The Berlin-headquartered company has created what Bloomberg calls “an audio-based social network” in which anybody can upload a song (or other audio) and “use SoundCloud’s tools to get it out there.”

SoundCloud_Music

SoundCloud users collectively upload “about 12 hours of audio every minute,” notes Bloomberg, creating an ideal space for discovery of new artists. “For an adventurous listener, it’s an aural creativity bonanza.”

That formula hit a nerve. SoundCloud’s user-base exploded 15-fold from a mere 10 million in 2011. According to Bloomberg, comScore reports SoundCloud’s traffic across desktop and mobile rose 14 percent in May from a year earlier, and 142 percent from two years ago.

Now SoundCloud is after licensing content from mainstream record labels and says it is in talks with all of them. The first of the three major labels to sign a deal, Warner Music Group has made some of its content “a sanctioned component of the service.” Earlier, the company made a rights agreement with the National Music Publishers Association, which represents independent labels, says Billboard.

SoundCloud sells itself as utilizing a scheme for generating and sharing revenue with the major labels and the music creators, without requiring a full-catalog agreement, as Spotify and Apple prefer.

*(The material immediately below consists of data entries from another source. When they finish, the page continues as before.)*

(* ===== verification/LogFrame.v ===== *)
(** * Logs in different directories do not interfere *)

From S2P Require Import Prelude GoNum OS Snappy Segment SegmentRep SegmentRead SegmentOpen Log LogRep LogView Frame.

(** No file has two directories, and inodes are numbered in order. *)
Definition fs_ok (w : world) : Prop :=
  (∀ d n i, entries w d !! n = Some (EFile i) → (i < w_next w)%nat) ∧
  (∀ d d' n n' i, entries w d !! n = Some (EFile i) → entries w d' !! n' = Some (EFile i) → d = d').

(** The files of a directory and those to come. *)
Definition footprint (w : world) (dir : bytes) (i : nat) : Prop :=
  (w_next w ≤ i)%nat ∨ ∃ n, entries w dir !! n = Some (EFile i).

Lemma inside_footprint w dir : fs_ok w → inside dir (footprint w dir) w.
Proof. intros [H1 H2]. split; [by left|]. intros n i Hn. split; [right; eauto|by eapply H1]. Qed.

Lemma frames_entries dir I w w' d : frames dir I w w' → d ≠ dir → entries w' d = entries w d.
Proof. intros (Hd & _) Hne. unfold entries. by rewrite Hd. Qed.

Lemma footprint_other w dir d n i :
  fs_ok w → d ≠ dir → entries w d !! n = Some (EFile i) → ¬ footprint w dir i.
Proof. intros [H1 H2] Hne Hn [Hi|[n' Hn']]; [pose proof (H1 _ _ _ Hn); lia|]. by destruct Hne; eapply H2. Qed.

Lemma fs_ok_frames w w' dir :
  fs_ok w → inside dir (footprint w dir) w' → frames dir (footprint w dir) w w' → fs_ok w'.
Proof.
  intros Hok [I1 I2] F. pose proof F as (Fd & Fc & Fn & _). pose proof Hok as [H1 H2]. split.
  - intros d n i Hn. destruct (decide (d = dir)) as [->|Hne]; [by eapply I2|].
    rewrite (frames_entries _ _ _ _ _ F Hne) in Hn. pose proof (H1 _ _ _ Hn). lia.
  - intros d d' n n' i Hn Hn'. destruct (decide (d = dir)) as [->|Hne], (decide (d' = dir)) as [->|Hne']; [done|..].
    + rewrite (frames_entries _ _ _ _ _ F Hne') in Hn'. destruct (footprint_other _ _ _ _ _ Hok Hne' Hn').
      by apply (I2 n).
    + rewrite (frames_entries _ _ _ _ _ F Hne) in Hn. destruct (footprint_other _ _ _ _ _ Hok Hne Hn).
      by apply (I2 n').
    + rewrite (frames_entries _ _ _ _ _ F Hne) in Hn. rewrite (frames_entries _ _ _ _ _ F Hne') in Hn'. by eapply H2.
Qed.

Section logs.
Context `{SN : Snappy}.

Lemma dh_lookup w l gs i s g :
  dir_holds w l gs → l_segments l !! i = Some s → gs !! i = Some g →
  has_files w (l_dir l) (s_baseOffset s) (g_log g) (g_index g).
Proof. intros H Hs Hg. by eapply (Forall2_lookup_lr _ _ _ i s g (dh_files _ _ _ H)). Qed.

Lemma log_in_ok w l gs : log_ok w l gs → log_in (l_dir l) (footprint w (l_dir l)) l.
Proof.
  intros O. split; [done|]. apply Forall_lookup. intros i s Hs.
  destruct (lr_lookup _ _ _ (lv_rep _ _ _ (lo_view _ _ _ O)) _ _ Hs) as (g & Hg & R).
  destruct (dh_lookup _ _ _ _ _ _ (lo_dir _ _ _ O) Hs Hg) as [H1 H2].
  pose proof (Forall_lookup_1 _ _ _ _ (lr_dir _ _ _ (lv_rep _ _ _ (lo_view _ _ _ O))) Hs) as Hd. simpl in Hd.
  split_and!; [done| |]; intros h Hh.
  - rewrite (sr_logFile _ _ _ _ _ _ _ R) in Hh. injection Hh as <-. right. eauto.
  - rewrite (sr_indexWrite _ _ _ _ _ _ _ R) in Hh. injection Hh as <-. right. eauto.
Qed.

Lemma log_ok_frames w w' l gs dir :
  fs_ok w → log_ok w l gs → l_dir l ≠ dir → frames dir (footprint w dir) w w' → log_ok w' l gs.
Proof.
  intros Hok O Hne F. pose proof (frames_entries _ _ _ _ _ F Hne) as He. destruct F as (Fd & Fc & Fn & _).
  assert (Hdata : ∀ i s g, l_segments l !! i = Some s → gs !! i = Some g →
    w_data w' !! g_log g = w_data w !! g_log g ∧ w_data w' !! g_index g = w_data w !! g_index g).
  { intros i s g Hs Hg. destruct (dh_lookup _ _ _ _ _ _ (lo_dir _ _ _ O) Hs Hg) as [H1 H2].
    split; apply Fc; by eapply footprint_other. }
  destruct O as [V C D Fr]. destruct V as [R Dn Dc]. destruct R as [R1 R2 R3 R4 R5 R6 R7].
  split; [split; [split|..]|..]; try done.
  - apply Forall2_same_length_lookup. apply Forall2_same_length_lookup in R2 as [Hlen R2]. split; [done|].
    intros i s g Hs Hg. destruct (Hdata i s g Hs Hg) as [E1 E2]. specialize (R2 i s g Hs Hg).
    destruct R2. split; try done; by rewrite ?E1, ?E2.
  - eapply Forall_impl; [exact R5|]. simpl. lia.
  - destruct D as [D1 D2 D3]. split.
    + by rewrite Fd.
    + eapply Forall2_impl; [exact D2|]. intros s g. unfold has_files. by rewrite He.
    + intros name i b. rewrite He. apply D3.
  - intros b Hb. rewrite He. by apply Fr.
Qed.
End logs.
Lemma replay_duplicates_messages_witness :
  ∃ (n' : node unit solo) response n'' C'',
    apply_entries (entry_frames [(CmdBatch (str "default") 1 ex_records, 9)]) None (restart ∅ n') = (Ok response, n'') ∧
    node_ok n'' C'' ∧
    payload <$> (C'' (str "default") 1).2 = [(str "a", str "1"); ([], str "2"); (str "a", str "1"); ([], str "2")].
Proof.
  destruct (ex_stored (mkStore ∅) tt) as (n' & _ & B' & Hm & _). exists n'.
  destruct (replay_duplicates_messages n' _ ∅ [(CmdBatch (str "default") 1 ex_records, 5)]
    [(CmdBatch (str "default") 1 ex_records, 9)] None (str "default") 1 B') as (response & n'' & C'' & Hrun & B'' & _ & Hp).
  - intros t. rewrite Hm. reflexivity.
  - reflexivity.
  - reflexivity.
  - split; [|exact I]. 
    apply ex_batch_ok; [by rewrite Hm|ex_side..].
  - exists response, n'', C''. split; [exact Hrun|]. split; [exact B''|]. rewrite Hp. reflexivity.
Defined.

Lemma get_partition_correct_witness :
  ∃ p n' n'', broker_GetPartition [] 2 (ex_node false) = (Ok p, n') ∧ node_ok n' no_messages ∧
    broker_GetPartition [] 2 n' = (Ok p, n'') ∧ node_ok n'' no_messages.
Proof. exact (get_partition_correct (ex_node false) no_messages [] 2 (ex_node_ok false) ex_plain). Defined.
Lemma gp_step_inv cf cf' : gp_step cf cf' → gp_inv cf → gp_inv cf'.
Proof.
  intros Hstep I. destruct Hstep as [i c n p calls Hi Hc Hl|i c n calls Hi Hc Hl|i c n r n' calls Hi Hc Hrun|
    i c n e n' calls Hi Hc Hrun|i c n p n' calls Hi Hc Hrun|i c n ps start p n' calls Hi Hc Hrun|n n' calls Hs].
  - eapply gp_inv_move; [done..| | |done]; [unfold pending; by rewrite Hc|]. intros [Hk _]. by split.
  - eapply gp_inv_move; [done..| | |done]; [unfold pending; by rewrite Hc|]. intros [Hk _]. by split.
  - apply get_or_open_cases in Hrun as [(p & [= ->] & -> & Hp)|(Hnone & [(ps & start & [= ->] & Hlen & Hst & El & Es & Ew)|[Hno _]])].
    + eapply gp_inv_move; [done..| | |done]; [unfold pending; by rewrite Hc|]. intros [Hk _]. by split.
    + eapply gp_inv_open; try done. eapply lookup_None_logs; [apply I| |exact Hnone].
      exact (proj1 (Forall_lookup_1 _ _ _ _ (proj2 I) Hi)).
    + by destruct (Hno r).
  - apply get_or_open_cases in Hrun as [(p & [=] & _)|(_ & [(ps & start & [=] & _)|[_ Hs]])].
    eapply gp_inv_move; [done..| | |done]; [unfold pending; by rewrite Hc|]. intros [Hk _]. by split.
  - pose proof (keeps_topics_configure (gp_topic c) p n) as Hs. rewrite Hrun in Hs. simpl in Hs.
    eapply gp_inv_move; [done|done| | |done]; [unfold pending; by rewrite Hc|]. intros [Hk Hp]. rewrite Hc in Hp.
    eapply call_ok_same; [exact Hs|]. by split.
  - apply finish_open_cases in Hrun as (Hp & El & Es & Ew). by eapply gp_inv_finish.
  - destruct I as [Ht Hall]. split; simpl in *; [by eapply topics_ok_same|].
    eapply Forall_impl; [exact Hall|]. intros x. by apply call_ok_same.
Qed.

(** C10.  Concurrent calls of GetPartition agree.  Whatever the interleaving of
    the calls with one another and with the other work of the broker, two calls
    that return for the same partition return the same log, the one the broker
    has for it: no log is opened twice and none is lost.  And a topic never has
    two retention workers. *)
Theorem concurrent_get_partition (n : node D R) calls n' calls' :
  topics_ok n [] → Forall (λ c, gp_at c = GStart ∧ partition_id (gp_partition c)) calls →
  rtc gp_step (n, calls) (n', calls') →
  (∀ c p, c ∈ calls' → gp_at c = GDone p → lookup_partition (n_broker n') (gp_topic c) (gp_partition c) = Some p) ∧
  (∀ c c' p p', c ∈ calls' → c' ∈ calls' → gp_at c = GDone p → gp_at c' = GDone p' →
     gp_topic c = gp_topic c' → gp_partition c = gp_partition c' → p = p') ∧
  NoDup (b_workers (n_broker n')).
Proof.
  intros Ht Hcalls Hrun.
  assert (I0 : gp_inv (n, calls)).
  { split; simpl.
    - replace (calls ≫= pending) with (@nil bytes); [done|]. symmetry. clear -Hcalls.
      induction Hcalls as [|c calls [Hc _] _ IH]; [done|]. rewrite bind_cons, IH. unfold pending. by rewrite Hc.
    - eapply Forall_impl; [exact Hcalls|]. intros c [Hc Hk]. split; [done|]. by rewrite Hc. }
  assert (I : gp_inv (n', calls')).
  { clear -Hrun I0. remember (n, calls) as cf. remember (n', calls') as cf'. clear Heqcf Heqcf'.
    induction Hrun as [|cf cf1 cf2 Hstep _ IH]; [done|]. by eapply IH, gp_step_inv. }
  destruct I as [(_ & Hnd & _) Hall]. simpl in *. rewrite Forall_forall in Hall.
  assert (Hdone : ∀ c p, c ∈ calls' → gp_at c = GDone p →
    lookup_partition (n_broker n') (gp_topic c) (gp_partition c) = Some p).
  { intros c p Hin Hc. specialize (Hall c Hin) as [_ H]. by rewrite Hc in H. }
  split_and!; [done| |exact (proj1 (proj1 (NoDup_app _ _) Hnd))].
  intros c c' p p' Hin Hin' Hc Hc' Et Ek. apply Hdone in Hc, Hc'; [|done..]. rewrite Et, Ek in Hc. congruence.
Qed.
End conc.

(** ** Witness: three calls for one partition of a new topic *)

#[local] Existing Instances rle_snappy rle_laws solo_raft solo_laws.

Definition ex_call (pc : gp_pc) : gp_call := mkCall (str "default") 1 pc.

(** The second call misses too, and finds the topic when it has the lock; the
    third comes when the topic is there. *)
Lemma ex_race : ∃ (n' : node unit solo) ps start p,
  rtc gp_step (ex_node false, [ex_call GStart; ex_call GStart; ex_call GStart])
    (n', [ex_call (GOpened ps start); ex_call (GDone p); ex_call (GDone p)]).
Proof.
  destruct (get_or_open_run (str "default") 1 ex_broker empty_world no_messages (ex_node false) (ex_node_ok false) ex_plain
    eq_refl eq_refl) as (h & w & ps & start & Hrun & B & Hlen & _ & Hps).
  destruct (lookup_lt_is_Some_2 ps 1%nat) as [p Hp]; [lia|]. destruct (Hps 1%nat p Hp) as (l & Hl & _).
  set (b := opened_broker (str "default") ps start h ex_broker) in *.
  assert (Hlp : lookup_partition b (str "default") 1 = Some p).
  { unfold b, opened_broker. destruct start; unfold lookup_partition; simpl; by rewrite lookup_insert_eq. }
  assert (Hfound : get_or_open (str "default") 1 (upd b w (ex_node false)) = (Ok (inl p), upd b w (ex_node false))).
  { unfold get_or_open. erewrite run_bind by reflexivity. change (n_broker (upd b w (ex_node false))) with b. by rewrite Hlp. }
  assert (Hh : b_heap b !! p = Some l) by (unfold b, opened_broker; by destruct start).
  pose proof (configure_run (str "default") p b w (ex_node false) l Hh) as Hconf.
  set (b1 := set_heap _ b) in Hconf.
  assert (Hh1 : ∃ l1, b_heap b1 !! p = Some l1).
  { eexists. simpl. apply list_lookup_insert_eq. by eapply lookup_lt_Some. }
  destruct Hh1 as [l1 Hh1]. pose proof (configure_run (str "default") p b1 w (ex_node false) l1 Hh1) as Hconf1.
  do 4 eexists.
  eapply rtc_l; [apply (gp_miss 0%nat (ex_call GStart)); reflexivity|].
  eapply rtc_l; [apply (gp_miss 1%nat (ex_call GStart)); reflexivity|].
  eapply rtc_l; [apply (gp_locked 0%nat (ex_call GMissed)); [reflexivity|reflexivity|exact Hrun]|].
  eapply rtc_l; [apply (gp_locked 1%nat (ex_call GMissed) _ (inl p)); [reflexivity|reflexivity|exact Hfound]|].
  eapply rtc_l; [apply (gp_hit 2%nat (ex_call GStart) _ p); [reflexivity|reflexivity|exact Hlp]|].
  eapply rtc_l; [apply (gp_configure 1%nat (ex_call (GFound p)) _ p); [reflexivity|reflexivity|exact Hconf]|].
  eapply rtc_l; [apply (gp_configure 2%nat (ex_call (GFound p)) _ p); [reflexivity|reflexivity|exact Hconf1]|].
  apply rtc_refl.
Qed.
(* ===== verification/BrokerHTTP.v ===== *)
(** * The HTTP server

    The request multiplexer that NewBroker of internal/broker/broker.go fills:
    what every endpoint answers, that the answers are those of the gRPC methods,
    and what the admin pages report.  [returns P m]: the code [m] gives a value
    with [P], it does not fail; [ServeHTTP] is the whole server on one request. *)

From S2P Require Import Prelude GoNum GoNet Path OS Snappy Segment SegmentRep Log LogRep LogView LogMessages.
From S2P Require Import RaftFSM RaftSpec RaftProps ConsumerGroup ConsumerGroupProps.
From S2P Require Import Broker BrokerRep BrokerRun BrokerSpec BrokerPublish BrokerProps BrokerAPI BrokerAPIRun.

(** ** The server *)

Inductive endpoint : Type :=
| EJoin | EProduce | EConsume | ECommitOffset | EFetchOffset | EMetrics
| EAdminTopics | EAdminGroups | EAdminCluster.

(** The registrations of [mux]; none of the patterns ends in a slash, so a path
    is served by the pattern it is equal to. *)
Definition mux : list (bytes * endpoint) := [
  (str "/join", EJoin); (str "/produce", EProduce); (str "/consume", EConsume);
  (str "/commit-offset", ECommitOffset); (str "/fetch-offset", EFetchOffset); (str "/metrics", EMetrics);
  (str "/admin/topics", EAdminTopics); (str "/admin/groups", EAdminGroups); (str "/admin/cluster", EAdminCluster)
].

Fixpoint mux_Handler (patterns : list (bytes * endpoint)) (path : bytes) : option endpoint :=
  match patterns with
  | [] => None
  | (pattern, e) :: patterns => if decide (pattern = path) then Some e else mux_Handler patterns path
  end.

(** [http.NotFound] *)
Definition http_NotFound : http_response := http_Error (EMsg "404 page not found" []) 404.

(** A request before its body is decoded.  The path is clean; the mux redirects
    any other to its clean form. *)
Record raw_request : Type := mkRaw { rq_Path : bytes; rq_Method : bytes; rq_Query : list (bytes * bytes); rq_Body : bytes }.

Definition with_body {A} (r : raw_request) (body : A + goerr) : http_request A :=
  mkRequest (rq_Method r) (rq_Query r) body.

(** The JSON decoder at the three request types. *)
Record decoders : Type := mkDecoders {
  decode_join : bytes → join_request + goerr;
  decode_produce : bytes → ProduceRequest + goerr;
  decode_commit : bytes → CommitOffsetRequest + goerr
}.

Section ServeHTTP.
Context {D T R : Type} `{SN : Snappy} `{RF : Raft R} `{BT : Bolt D T} `{MR : MapRange}.
(** [promhttp.Handler()] shows the registered metrics. *)
Context (promhttp : Metrics → http_response) (J : decoders).

Definition handle (e : endpoint) (r : raw_request) : GoM (node D R) http_response :=
  match e with
  | EJoin => handleJoin (with_body r (decode_join J (rq_Body r)))
  | EProduce => handleProduce (with_body r (decode_produce J (rq_Body r)))
  | EConsume => handleConsume (with_body r (inl tt))
  | ECommitOffset => handleCommitOffset (with_body r (decode_commit J (rq_Body r)))
  | EFetchOffset => handleFetchOffset (with_body r (inl tt))
  | EMetrics => n ← get_st; mret (promhttp (n_metrics n))
  | EAdminTopics => handleAdminTopics (with_body r (inl tt))
  | EAdminGroups => handleAdminGroups (with_body r (inl tt))
  | EAdminCluster => handleAdminCluster (with_body r (inl tt))
  end.

Definition ServeHTTP (r : raw_request) : GoM (node D R) http_response :=
  match mux_Handler mux (rq_Path r) with
  | Some e => handle e r
  | None => mret http_NotFound
  end.
End ServeHTTP.

(** ** Types of JSON *)

Inductive jtype : Type :=
| TInt
| TStr
| TArray (t : jtype)
| TObject (fields : list (string * jtype)).

Fixpoint has_type (t : jtype) (j : json) : bool :=
  match t, j with
  | TInt, JInt _ => true
  | TStr, JStr _ => true
  | TArray t, JArray l => forallb (has_type t) l
  | TObject fs, JObject l =>
      (fix go (fs : list (string * jtype)) (l : list (string * json)) : bool :=
         match fs, l with
         | [], [] => true
         | (k, t) :: fs, (k', j) :: l => String.eqb k k' && has_type t j && go fs l
         | _, _ => false
         end) fs l
  | _, _ => false
  end.

(** The method an endpoint takes; /metrics takes any. *)
Definition method_of (e : endpoint) : option bytes :=
  match e with
  | EJoin | EProduce | ECommitOffset => Some MethodPost
  | EConsume | EFetchOffset | EAdminTopics | EAdminGroups | EAdminCluster => Some MethodGet
  | EMetrics => None
  end.

(** The type of the body of an endpoint's 200; [None]: it is empty. *)
Definition schema (e : endpoint) : option jtype :=
  match e with
  | EProduce => Some (TObject [("offset"%string, TInt); ("topic"%string, TStr); ("partition"%string, TInt)])
  | EConsume => Some (TObject [("offset"%string, TInt); ("topic"%string, TStr); ("partition"%string, TInt);
      ("key"%string, TStr); ("value"%string, TStr)])
  | EFetchOffset => Some (TObject [("offset"%string, TInt)])
  | EAdminTopics => Some (TArray (TObject [("topic"%string, TStr);
      ("partitions"%string, TArray (TObject [("id"%string, TInt); ("latest_offset"%string, TInt)]))]))
  | EAdminGroups => Some (TArray (TObject [("group_id"%string, TStr);
      ("offsets"%string, TArray (TObject [("topic"%string, TStr); ("partition"%string, TInt);
        ("committed"%string, TInt); ("lag"%string, TInt)]))]))
  | EAdminCluster => Some (TObject [("state"%string, TStr); ("leader"%string, TStr); ("peers"%string, TArray TStr)])
  | EJoin | ECommitOffset | EMetrics => None
  end.

(** The codes of the errors of an endpoint, the wrong method apart. *)
Definition error_codes (e : endpoint) : list Z :=
  match e with
  | EJoin | EProduce | ECommitOffset => [400; 500]
  | EConsume => [400; 404]
  | EFetchOffset => [400]
  | EAdminTopics | EAdminGroups | EMetrics => []
  | EAdminCluster => [500]
  end.

(** A response an endpoint may give: 200 with a body of its type, or an error
    with one of its codes and a text. *)
Definition typed_response (e : endpoint) (r : http_response) : bool :=
  match ResponseBody r with
  | NoBody => (StatusCode r =? 200) && match schema e with None => true | Some _ => false end
  | JSONBody j => (StatusCode r =? 200) && match schema e with None => false | Some t => has_type t j end
  | TextBody _ => existsb (Z.eqb (StatusCode r)) (error_codes e)
  end.

(** ** Code that does not fail *)

Definition returns {S A} (P : A → Prop) (m : GoM S A) : Prop :=
  ∀ s, match (m s).1 with Ok a => P a | Err _ => False | Panic => True end.

Section returns.
Context {S A : Type}.

Lemma returns_ret (P : A → Prop) a : P a → returns P (mret (M := GoM S) a).
Proof. by intros H s. Qed.

Lemma returns_bind {B} P (Q : A → Prop) (m : GoM S B) k :
  returns P m → (∀ b, P b → returns Q (k b)) → returns Q (m ≫= k).
Proof.
  intros Hm Hk s. specialize (Hm s). unfold mbind, gom_bind. destruct (m s) as [[b|e|] s']; [|done..]. by apply Hk.
Qed.

(** The code goes on whatever it is given. *)
Lemma returns_then {B} (Q : A → Prop) (m : GoM S B) k :
  returns (λ _, True) m → (∀ b, returns Q (k b)) → returns Q (m ≫= k).
Proof. intros Hm Hk. by eapply returns_bind. Qed.

Lemma returns_attempt (m : GoM S A) : returns (λ _, True) (attempt m).
Proof. intros s. unfold attempt. by destruct (m s) as [[] ?]. Qed.

Lemma returns_get : returns (λ _, True) (get_st (S := S)).
Proof. done. Qed.

Lemma returns_modify f : returns (λ _, True) (modify_st (S := S) f).
Proof. done. Qed.
End returns.

Create HintDb returns.
#[export] Hint Resolve returns_attempt returns_get returns_modify : returns.
#[export] Hint Extern 1 (returns _ (mret _)) => apply returns_ret; by vm_compute : returns.

(** Structural steps, with a case analysis of what the code inspects. *)
Ltac returns_solve := cbv zeta; repeat (first
  [ solve [eauto with returns]
  | apply returns_then; [solve [eauto with returns]|intros ?]
  | match goal with |- returns _ (match ?x with _ => _ end) => destruct x end]).

Section http.
Context {D T R : Type} `{SN : Snappy} `{RF : Raft R} `{BT : Bolt D T} `{MR : MapRange}.

Lemma returns_count f : returns (λ _, True) (count (D := D) (R := R) f).
Proof. done. Qed.

Lemma returns_get_broker : returns (λ _, True) (get_broker (D := D) (R := R)).
Proof. done. Qed.

Lemma returns_the_raft : returns (λ _, True) (the_raft (D := D) (R := R)).
Proof. intros n. unfold the_raft, mbind, gom_bind, get_st. by destruct (n_raft n). Qed.

Lemma returns_latest p : returns (λ _, True) (on_log (D := D) (R := R) p (reading (λ l, mret (LatestOffset l)))).
Proof. intros n. unfold on_log, reading. by destruct (b_heap (n_broker n) !! p). Qed.

#[local] Hint Resolve returns_count returns_get_broker returns_the_raft returns_latest : returns.

Lemma returns_set_lag g t i lag : returns (λ _, True) (set_lag (D := D) (R := R) g t i lag).
Proof. done. Qed.

#[local] Hint Resolve returns_set_lag : returns.

Lemma returns_updateLag g t i o : returns (λ _, True) (updateConsumerGroupLagFor (D := D) (R := R) g t i o).
Proof. unfold updateConsumerGroupLagFor. returns_solve. Qed.

#[local] Hint Resolve returns_updateLag : returns.

Lemma returns_partition_infos i ps :
  returns (λ l, forallb (has_type (TObject [("id"%string, TInt); ("latest_offset"%string, TInt)])) l = true)
    (partition_infos (D := D) (R := R) i ps).
Proof.
  revert i. induction ps as [|p ps IH]; intros i; cbn [partition_infos]; [by apply returns_ret|].
  apply returns_then; [apply returns_latest|]. intros o. eapply returns_bind; [apply IH|]. intros l Hl. by apply returns_ret.
Qed.

Lemma returns_topic_infos topics :
  returns (λ l, has_type (default TInt (schema EAdminTopics)) (JArray l) = true) (topic_infos (D := D) (R := R) topics).
Proof.
  induction topics as [|[t ps] topics IH]; cbn [topic_infos]; [by apply returns_ret|].
  eapply returns_bind; [apply returns_partition_infos|]. intros infos Hi.
  eapply returns_bind; [exact IH|]. intros rest Hr. apply returns_ret. simpl in *. by rewrite Hi, Hr.
Qed.

Definition group_offset_type : jtype := TObject [("topic"%string, TStr); ("partition"%string, TInt);
  ("committed"%string, TInt); ("lag"%string, TInt)].

Lemma returns_open_latest t i : returns (λ _, True) (open_latest_offset (D := D) (R := R) t i).
Proof. unfold open_latest_offset. returns_solve. Qed.

Lemma returns_fill_groups cs : ∀ gm,
  map_Forall (λ _ l, forallb (has_type group_offset_type) l = true) gm →
  returns (map_Forall (λ _ l, forallb (has_type group_offset_type) l = true)) (fill_groups (D := D) (R := R) cs gm).
Proof.
  induction cs as [|c cs IH]; intros gm Hgm; cbn [fill_groups]; [by apply returns_ret|].
  apply returns_then; [apply returns_open_latest|]. intros o. apply IH.
  apply map_Forall_insert_2; [|done]. rewrite forallb_app. simpl. rewrite andb_true_r.
  destruct (gm !! cg_GroupID c) as [l|] eqn:Hl; [by eapply (map_Forall_lookup_1 _ _ _ _ Hgm)|done].
Qed.

(** The handlers answer a request with another method in the same way. *)
Lemma wrong_method {A} (m : bytes) (x k : GoM (node D R) A) m' :
  m ≠ m' → (if negb (bool_decide (m = m')) then x else k) = x.
Proof. intros H. by rewrite bool_decide_eq_false_2. Qed.

Lemma right_method {A} (m : bytes) (x k : GoM (node D R) A) : (if negb (bool_decide (m = m)) then x else k) = k.
Proof. by rewrite bool_decide_eq_true_2. Qed.

(** What a request for a path is answered with. *)
Definition http_answered (promhttp : Metrics → http_response) (r : raw_request) (response : http_response) : Prop :=
  match mux_Handler mux (rq_Path r) with
  | None => response = http_NotFound
  | Some e =>
      match method_of e with
      | None => ∃ m, response = promhttp m
      | Some m => if decide (rq_Method r = m) then typed_response e response = true else response = method_not_allowed
      end
  end.

Ltac by_method := intros Hm; unfold with_body; cbn [Method Body Query]; try rewrite Hm, right_method.

Lemma returns_handleJoin r body :
  rq_Method r = MethodPost → returns (λ x, typed_response EJoin x = true) (handleJoin (D := D) (with_body r body)).
Proof. unfold handleJoin. by_method. returns_solve. Qed.

Lemma returns_handleProduce r body :
  rq_Method r = MethodPost → returns (λ x, typed_response EProduce x = true) (handleProduce (D := D) (with_body r body)).
Proof. unfold handleProduce. by_method. returns_solve. Qed.

Lemma returns_handleConsume r :
  rq_Method r = MethodGet → returns (λ x, typed_response EConsume x = true) (handleConsume (D := D) (R := R) (with_body r (inl tt))).
Proof. unfold handleConsume. by_method. returns_solve. Qed.

Lemma returns_handleCommit r body :
  rq_Method r = MethodPost → returns (λ x, typed_response ECommitOffset x = true) (handleCommitOffset (R := R) (with_body r body)).
Proof. unfold handleCommitOffset. by_method. returns_solve. Qed.

Lemma returns_handleFetch r :
  rq_Method r = MethodGet → returns (λ x, typed_response EFetchOffset x = true) (handleFetchOffset (D := D) (R := R) (with_body r (inl tt))).
Proof. unfold handleFetchOffset. by_method. returns_solve. Qed.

The problem appears to be that it may not be monetizing content sufficiently. Sony pulled Adele, Kelly Clarkson and other major artists off SoundCloud, and although no one spoke for the record, Billboard cited an unnamed Sony source complaining about a lack of monetization opportunities. Another challenge is to convince the labels that the company is dealing with unauthorized uses of intellectual property.